** Opening MATERIAL TO PROCESS block **

Lemma ConstructEdgeMap_Ok {Real} (edge_key : Edge -> Z * Z) (m : Mesh Real) :
  exists m', ConstructEdgeMap edge_key AddFace_uncapped m = Ok m'.
Proof.
  rewrite ConstructEdgeMap_spec.
  destruct (forM_Ok (fun em '(i, face) =>
                       ConstructEdgeMap_face edge_key AddFace_uncapped i face em)
              (indexed (faces m)) ∅) as [em Hem].
  { intros em [i face] _. apply ConstructEdgeMap_face_Ok. }
  rewrite Hem. eauto.
Qed.

Lemma revnodearray_insert_length (rev rev' : list (gset Z)) (ixNode i : Z) :
  revnodearray_insert rev ixNode i = Ok rev' -> length rev' = length rev.
Proof.
  unfold revnodearray_insert.
  destruct (ixNode <? 0); [discriminate|].
  destruct (rev !! Z.to_nat ixNode); [|discriminate].
  intros [= <-]. apply length_insert.
Qed.

Lemma forM_invariant {A S : Type} (P : S -> Prop) (body : S -> A -> Exn S)
    (l : list A) (s s' : S) :
  (forall s a s', a ∈ l -> P s -> body s a = Ok s' -> P s') ->
  P s -> forM body l s = Ok s' -> P s'.
Proof.
  revert s. induction l as [|a l IH]; intros s Hbody Hs; simpl.
  - by intros [= <-].
  - destruct (body s a) as [s1|] eqn:Hs1; [|discriminate].
    apply IH.
    + intros t b t' Hb. apply Hbody. by right.
    + eapply Hbody; [left|exact Hs|exact Hs1].
Qed.

Lemma ConstructReverseNodeArray_length {Real} (m m' : Mesh Real) :
  ConstructReverseNodeArray m = Ok m' ->
  length (revnodearray m') = length (nodes m)
  /\ nodes m' = nodes m /\ faces m' = faces m
  /\ m' = set_revnodearray m (revnodearray m').
Proof.
  unfold ConstructReverseNodeArray.
  match goal with |- context [forM ?b ?l ?s] =>
    destruct (forM b l s) as [rev|] eqn:Hrev end; [|discriminate].
  simpl. intros [= <-]. simpl. repeat split.
  eapply (forM_invariant (fun r => length r = length (nodes m))) in Hrev;
    [exact Hrev| |].
  - intros r [i face] r' _ Hr Hin.
    eapply (forM_invariant (fun r => length r = length (nodes m))) in Hin;
      [exact Hin| |exact Hr].
    intros r0 e r0' _ Hr0 Hins.
    apply revnodearray_insert_length in Hins. congruence.
  - rewrite length_map, length_resize. reflexivity.
Qed.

** Closing MATERIAL TO PROCESS block **

» WHAT IS NEEDED:
Down to the last line, retype the entries above exactly.

» EXERCISE RESPONSE:
Lemma ConstructEdgeMap_Ok {Real} (edge_key : Edge -> Z * Z) (m : Mesh Real) :
  exists m', ConstructEdgeMap edge_key AddFace_uncapped m = Ok m'.
Proof.
  rewrite ConstructEdgeMap_spec.
  destruct (forM_Ok (fun em '(i, face) =>
                       ConstructEdgeMap_face edge_key AddFace_uncapped i face em)
              (indexed (faces m)) ∅) as [em Hem].
  { intros em [i face] _. apply ConstructEdgeMap_face_Ok. }
  rewrite Hem. eauto.
Qed.

Lemma revnodearray_insert_length (rev rev' : list (gset Z)) (ixNode i : Z) :
  revnodearray_insert rev ixNode i = Ok rev' -> length rev' = length rev.
Proof.
  unfold revnodearray_insert.
  destruct (ixNode <? 0); [discriminate|].
  destruct (rev !! Z.to_nat ixNode); [|discriminate].
  intros [= <-]. apply length_insert.
Qed.

Lemma forM_invariant {A S : Type} (P : S -> Prop) (body : S -> A -> Exn S)
    (l : list A) (s s' : S) :
  (forall s a s', a ∈ l -> P s -> body s a = Ok s' -> P s') ->
  P s -> forM body l s = Ok s' -> P s'.
Proof.
  revert s. induction l as [|a l IH]; intros s Hbody Hs; simpl.
  - by intros [= <-].
  - destruct (body s a) as [s1|] eqn:Hs1; [|discriminate].
    apply IH.
    + intros t b t' Hb. apply Hbody. by right.
    + eapply Hbody; [left|exact Hs|exact Hs1].
Qed.

Lemma ConstructReverseNodeArray_length {Real} (m m' : Mesh Real) :
  ConstructReverseNodeArray m = Ok m' ->
  length (revnodearray m') = length (nodes m)
  /\ nodes m' = nodes m /\ faces m' = faces m
  /\ m' = set_revnodearray m (revnodearray m').
Proof.
  unfold ConstructReverseNodeArray.
  match goal with |- context [forM ?b ?l ?s] =>
    destruct (forM b l s) as [rev|] eqn:Hrev end; [|discriminate].
  simpl. intros [= <-]. simpl. repeat split.
  eapply (forM_invariant (fun r => length r = length (nodes m))) in Hrev;
    [exact Hrev| |].
  - intros r [i face] r' _ Hr Hin.
    eapply (forM_invariant (fun r => length r = length (nodes m))) in Hin;
      [exact Hin| |exact Hr].
    intros r0 e r0' _ Hr0 Hins.
    apply revnodearray_insert_length in Hins. congruence.
  - rewrite length_map, length_resize. reflexivity.
Qed.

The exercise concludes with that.